(** ** A cube without joins of its own *)

(** C8.  When the cube's or the model's join list is empty, resolution
    never raises the missing-name error, a resolved cube carries the cube's
    join list unchanged, and a well-typed cube without joins of its own does
    resolve, whatever the model-level joins are. *)
Theorem cube_without_joins_resolves self name cube :
  cubes_metadata self !! KStr name = Some cube →
  well_typed (metadata self) cube = true →
  truthy (dget cube "joins" (JList [])) &&
    truthy (dget (metadata self) "joins" (JList [])) = false →
  (cube_metadata name self).1 ≠ Raise (ModelError MissingJoinNameKey) ∧
  (∀ md, (cube_metadata name self).1 = Ok md →
         md !! "joins" = Some (dget cube "joins" (JList []))) ∧
  (dget cube "joins" (JList []) = JList [] →
   ∃ md, (cube_metadata name self).1 = Ok md ∧
         md !! "joins" = Some (JList [])).
Proof.
  intros Hcube Hwt Hempty.
  rewrite (cube_metadata_well_typed name self cube Hcube Hwt).
  unfold resolve_joins. rewrite Hempty. cbn [rbind].
  split_and!.
  - destruct (iter _) as [joins|e] eqn:Hiter; simpl.
    + destruct (foldM _ joins tt) as [u|e] eqn:Hv; simpl; [done|].
      apply foldM_validate_join_Raise in Hv as [Hv _]. congruence.
    + destruct (dget cube "joins" (JList [])); simpl in Hiter; congruence.
  - intros md. destruct (iter _) as [joins|e]; simpl; [|done].
    destruct (foldM _ joins tt) as [u|e]; simpl; [|done].
    intros [= <-]. unfold resolved. by rewrite lookup_insert_eq.
  - intros ->. simpl. eexists. split; [reflexivity|].
    unfold resolved. by rewrite lookup_insert_eq.
Qed.

(** The scenario of the specification: a nameless model-level join and a
    cube without joins. *)
Lemma cube_without_joins_scenario :
  ∃ md, (cube_metadata "sales" (provider model_unnamed_join)).1 = Ok md ∧
        md !! "joins" = Some (JList []).
Proof.
  destruct (cube_without_joins_resolves (provider model_unnamed_join) "sales"
              (fields [("name", JStr "sales"); ("datastore", JStr "")]))
    as (_ & _ & Hresolves); try (vm_compute; reflexivity).
  apply Hresolves. vm_compute. reflexivity.
Defined.

(** ** Accessors *)




(** ** The provider-default merge *)

Lemma list_or_absent_list_of (d : dict) k :
  list_or_absent d k = true →
  default (JList []) (d !! k) = JList (list_of d k).
Proof.
  unfold list_or_absent, list_of. by destruct (d !! k) as [[]|].
Qed.

Lemma dict_or_absent_default (d : dict) k :
  dict_or_absent d k = true →
  default (JDict ∅) (d !! k) = JDict (dict_of d k).
Proof.
  unfold dict_or_absent, dict_of. by destruct (d !! k) as [[]|].
Qed.

Lemma lookup_put_nonempty_ne k v (m : dict) k' :
  k ≠ k' → put_nonempty k v m !! k' = m !! k'.
Proof.
  intros Hk. unfold put_nonempty. destruct (truthy v); [|done].
  by rewrite lookup_insert_ne.
Qed.

Lemma list_of_put_nonempty k (l : list json) (m : dict) :
  list_of (put_nonempty k (JList l) (delete k m)) k = l.
Proof.
  unfold list_of, put_nonempty. destruct l as [|x l]; simpl.
  - by rewrite lookup_delete_eq.
  - by rewrite lookup_insert_eq.
Qed.

Lemma dict_of_put_nonempty k (d : dict) (m : dict) :
  dict_of (put_nonempty k (JDict d) (delete k m)) k = d.
Proof.
  unfold dict_of, put_nonempty. rewrite truthy_dict.
  case_bool_decide as Hd.
  - by rewrite lookup_insert_eq.
  - by rewrite lookup_delete_eq.
Qed.

Ltac fold_put_nonempty :=
  repeat match goal with
         | |- context [if truthy ?v then <[?k := ?v]> ?m else ?m] =>
             change (if truthy v then <[k := v]> m else m)
               with (put_nonempty k v m)
         end.

(** The merged metadata, stage by stage. *)
Lemma merge_metadata_stages (D U : dict) :
  mergeable D = true → mergeable U = true →
  _merge_metadata (JDict D) (JDict U) =
  Ok (delete "mappings" (delete "joins" (delete "dimensions"
        (delete "cubes" U))) ∪
      put_nonempty "mappings"
        (JDict (dict_of U "mappings" ∪ dict_of D "mappings"))
        (delete "mappings"
           (put_nonempty "joins"
              (JList (list_of D "joins" ++ list_of U "joins"))
              (delete "joins"
                 (put_nonempty "dimensions"
                    (JList (list_of D "dimensions" ++ list_of U "dimensions"))
                    (delete "dimensions"
                       (put_nonempty "cubes"
                          (JList (list_of D "cubes" ++ list_of U "cubes"))
                          (delete "cubes" D)))))))).
Proof.
  unfold mergeable. intros HD HU.
  repeat match goal with
         | H : _ && _ = true |- _ => apply andb_true_iff in H as [? ?]
         end.
  unfold _merge_metadata, dpop. cbn [as_dict rbind].
  rewrite (list_or_absent_list_of D "cubes"),
    (list_or_absent_list_of U "cubes") by done.
  cbn [add rbind]. fold_put_nonempty.
  rewrite lookup_put_nonempty_ne, !lookup_delete_ne by done.
  rewrite (list_or_absent_list_of D "dimensions"),
    (list_or_absent_list_of U "dimensions") by done.
  cbn [add rbind]. fold_put_nonempty.
  rewrite !lookup_put_nonempty_ne, !lookup_delete_ne by done.
  rewrite !lookup_put_nonempty_ne, !lookup_delete_ne by done.
  rewrite (list_or_absent_list_of D "joins"),
    (list_or_absent_list_of U "joins") by done.
  cbn [add rbind]. fold_put_nonempty.
  repeat (rewrite ?lookup_put_nonempty_ne, ?lookup_delete_ne by done).
  rewrite (dict_or_absent_default D "mappings"),
    (dict_or_absent_default U "mappings") by done.
  cbn [update as_dict rbind]. fold_put_nonempty. reflexivity.
Qed.

Lemma list_of_union_r (m1 m2 m : dict) k :
  m1 !! k = None → m2 !! k = m !! k → list_of (m1 ∪ m2) k = list_of m k.
Proof.
  intros H1 H2. unfold list_of. by rewrite lookup_union_r, H2.
Qed.

Lemma dict_of_union_r (m1 m2 m : dict) k :
  m1 !! k = None → m2 !! k = m !! k → dict_of (m1 ∪ m2) k = dict_of m k.
Proof.
  intros H1 H2. unfold dict_of. by rewrite lookup_union_r, H2.
Qed.

Ltac lookup_stages :=
  repeat (rewrite ?lookup_put_nonempty_ne, ?lookup_delete_ne by done).

(** C9.  For defaults [D] and user metadata [U], the merged metadata has
    the cubes of [D] followed by those of [U] (no duplicate checking), the
    dimensions and the joins likewise, the mappings of [D] updated key by
    key with those of [U], and under every other key the value of [U] when
    [U] has the key and the value of [D] otherwise. *)
Theorem merge_metadata_spec (D U : dict) :
  mergeable D = true → mergeable U = true →
  ∃ M, _merge_metadata (JDict D) (JDict U) = Ok M ∧
       list_of M "cubes" = (list_of D "cubes" ++ list_of U "cubes")%list ∧
       list_of M "dimensions" =
         (list_of D "dimensions" ++ list_of U "dimensions")%list ∧
       list_of M "joins" = (list_of D "joins" ++ list_of U "joins")%list ∧
       dict_of M "mappings" = dict_of U "mappings" ∪ dict_of D "mappings" ∧
       ∀ k, k ∉ combined_keys → M !! k = (U ∪ D) !! k.
Proof.
  intros HD HU. eexists. split; [by apply merge_metadata_stages|].
  split_and!.
  - erewrite list_of_union_r; [apply list_of_put_nonempty| |].
    + rewrite ?lookup_delete_ne by done. apply lookup_delete_eq.
    + by lookup_stages.
  - erewrite list_of_union_r; [apply list_of_put_nonempty| |].
    + rewrite ?lookup_delete_ne by done. apply lookup_delete_eq.
    + by lookup_stages.
  - erewrite list_of_union_r; [apply list_of_put_nonempty| |].
    + rewrite ?lookup_delete_ne by done. apply lookup_delete_eq.
    + by lookup_stages.
  - erewrite dict_of_union_r; [apply dict_of_put_nonempty| |].
    + by rewrite lookup_delete_eq.
    + done.
  - intros k Hk. unfold combined_keys in Hk.
    rewrite !not_elem_of_cons in Hk. destruct Hk as (? & ? & ? & ? & _).
    rewrite !lookup_union. by lookup_stages.
Qed.

(** The merge of [defaults_D] and [user_U]: the cube "base" appears twice,
    the mapping ["k"] and the name are the user's, the label is kept from
    the defaults. *)
Lemma merge_metadata_defaults_then_user :
  ∃ M, _merge_metadata defaults_D user_U = Ok M ∧
       M !! "cubes" =
         Some (JList [obj [("name", JStr "base")];
                      obj [("name", JStr "base")]]) ∧
       M !! "dimensions" = Some (JList [obj [("name", JStr "time")]]) ∧
       M !! "joins" = Some (JList [join_a]) ∧
       M !! "mappings" =
         Some (obj [("k", JStr "u.k"); ("only_d", JStr "d.o")]) ∧
       M !! "name" = Some (JStr "user") ∧
       M !! "label" = Some (JStr "Defaults").
Proof.
  destruct (merge_metadata_spec
              (fields [("name", JStr "default"); ("label", JStr "Defaults");
                       ("cubes", JList [obj [("name", JStr "base")]]);
                       ("joins", JList [join_a]);
                       ("mappings", obj [("k", JStr "d.k");
                                         ("only_d", JStr "d.o")])])
              (fields [("name", JStr "user");
                       ("cubes", JList [obj [("name", JStr "base")]]);
                       ("dimensions", JList [obj [("name", JStr "time")]]);
                       ("mappings", obj [("k", JStr "u.k")])]))
    as (M & HM & _); try (vm_compute; reflexivity).
  change (_merge_metadata defaults_D user_U = Ok M) in HM.
  exists M. split; [exact HM|].
  assert (Hkey : ∀ k v,
             match _merge_metadata defaults_D user_U with
             | Ok m => m !! k
             | Raise _ => None
             end = Some v → M !! k = Some v)
    by (intros k v; rewrite HM; exact id).
  split_and!; apply Hkey; vm_compute; reflexivity.
Defined.

(** ** The bundle reader *)

(** A name that is a string equals no entry that is an object. *)
Lemma name_not_among_objects (name : string) (entries : list dict) :
  py_in (JStr name) (JList (JDict <$> entries)) = Ok false.
Proof.
  unfold py_in. f_equal. induction entries as [|d entries IH]; [done|].
  rewrite fmap_cons. simpl. exact IH.
Qed.

(** A dimension file is appended whatever the names collected so far. *)
Lemma load_object_file_appends_dimension fs dirname filename
    (model desc : dict) (dimensions : list dict) (name : string) :
  splitext_ext filename = ".json" →
  split_prefix filename = "dim" ∨ split_prefix filename = "dimension" →
  resource fs (path_join dirname filename) = Some (Some (JDict desc)) →
  desc !! "name" = Some (JStr name) →
  model !! "dimensions" = Some (JList (JDict <$> dimensions)) →
  load_object_file fs dirname (JDict model) filename =
  Ok (JDict (<["dimensions" := JList (JDict <$> (dimensions ++ [desc])%list)]>
               model)).
Proof.
  intros Hext Hprefix Hres Hname Hdims. unfold load_object_file.
  rewrite Hext. cbn [String.eqb Ascii.eqb Bool.eqb negb].
  assert (String.eqb (split_prefix filename) "dim" ||
          String.eqb (split_prefix filename) "dimension" = true) as ->.
  { destruct Hprefix as [-> | ->]; reflexivity. }
  unfold _json_from_url. rewrite Hres. cbn [rbind getitem].
  rewrite Hname, Hdims. cbn [rbind].
  rewrite name_not_among_objects. cbn [rbind append setitem].
  by rewrite fmap_app.
Qed.

(** A cube file likewise. *)
Lemma load_object_file_appends_cube fs dirname filename
    (model desc : dict) (cubes : list dict) (name : string) :
  splitext_ext filename = ".json" →
  split_prefix filename = "cube" →
  resource fs (path_join dirname filename) = Some (Some (JDict desc)) →
  desc !! "name" = Some (JStr name) →
  model !! "cubes" = Some (JList (JDict <$> cubes)) →
  load_object_file fs dirname (JDict model) filename =
  Ok (JDict (<["cubes" := JList (JDict <$> (cubes ++ [desc])%list)]> model)).
Proof.
  intros Hext Hprefix Hres Hname Hcubes. unfold load_object_file.
  rewrite Hext, Hprefix. cbn [String.eqb Ascii.eqb Bool.eqb negb orb].
  unfold _json_from_url. rewrite Hres. cbn [rbind getitem].
  rewrite Hname, Hcubes. cbn [rbind].
  rewrite name_not_among_objects. cbn [rbind append setitem].
  by rewrite fmap_app.
Qed.

(** C2 (refuted on the code).  The bundle [/m] holds two dimension files
    that both declare "time" and two cube files that both declare "sales";
    the reader raises nothing and returns a model with both dimensions and
    both cubes. *)
Theorem duplicate_fragments_are_assembled :
  read_model_metadata_bundle bundle_fs "/m" =
  Ok (obj [("name", JStr "m");
           ("dimensions", JList [obj [("name", JStr "time")];
                                 obj [("name", JStr "time")]]);
           ("cubes", JList [obj [("name", JStr "sales")];
                            obj [("name", JStr "sales")]])]).
Proof. vm_compute. reflexivity. Qed.

(** ** The validator *)

Lemma foldM_raises_at {A B} (f : B → A → Result B) l x :
  x ∈ l → (∀ b, ∃ e, f b x = Raise e) → ∀ b, ∃ e, foldM f l b = Raise e.
Proof.
  intros Hin Hx. induction l as [|y l IH]; [by apply elem_of_nil in Hin|].
  intros b. rewrite foldM_cons.
  apply elem_of_cons in Hin as [<-|Hin].
  - destruct (Hx b) as [e ->]. eauto.
  - destruct (f b y) as [b'|e]; [|eauto]. rewrite rbind_Ok. by apply IH.
Qed.

Lemma not_described_collected (dims : list json) s errors :
  JStr s ∈ dims →
  not_described (JStr s) ∈
    foldl (λ errors dim,
           if is_basestring dim then (errors ++ [not_described dim])%list
           else errors) errors dims.
Proof.
  revert errors. induction dims as [|d dims IH]; intros errors Hin;
    [by apply elem_of_nil in Hin|].
  assert (∀ errors',
            not_described (JStr s) ∈ errors' →
            not_described (JStr s) ∈
              foldl (λ errors dim,
                     if is_basestring dim
                     then (errors ++ [not_described dim])%list
                     else errors) errors' dims) as Hkeep.
  { clear. induction dims as [|d dims IH]; intros errors' Hin; [done|].
    simpl. apply IH. destruct (is_basestring d); [|done].
    apply elem_of_app. by left. }
  apply elem_of_cons in Hin as [<-|Hin]; simpl.
  - apply Hkeep. apply elem_of_app. right. apply list_elem_of_here.
  - by apply IH.
Qed.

· · · · · · ·

Please transcribe the material line by line, exactly, from its opening line through the line that contains "eqn:Hv; simpl; [done|].".

(** ** A cube without joins of its own *)

(** C8.  When the cube's or the model's join list is empty, resolution
    never raises the missing-name error, a resolved cube carries the cube's
    join list unchanged, and a well-typed cube without joins of its own does
    resolve, whatever the model-level joins are. *)
Theorem cube_without_joins_resolves self name cube :
  cubes_metadata self !! KStr name = Some cube →
  well_typed (metadata self) cube = true →
  truthy (dget cube "joins" (JList [])) &&
    truthy (dget (metadata self) "joins" (JList [])) = false →
  (cube_metadata name self).1 ≠ Raise (ModelError MissingJoinNameKey) ∧
  (∀ md, (cube_metadata name self).1 = Ok md →
         md !! "joins" = Some (dget cube "joins" (JList []))) ∧
  (dget cube "joins" (JList []) = JList [] →
   ∃ md, (cube_metadata name self).1 = Ok md ∧
         md !! "joins" = Some (JList [])).
Proof.
  intros Hcube Hwt Hempty.
  rewrite (cube_metadata_well_typed name self cube Hcube Hwt).
  unfold resolve_joins. rewrite Hempty. cbn [rbind].
  split_and!.
  - destruct (iter _) as [joins|e] eqn:Hiter; simpl.
    + destruct (foldM _ joins tt) as [u|e] eqn:Hv; simpl; [done|].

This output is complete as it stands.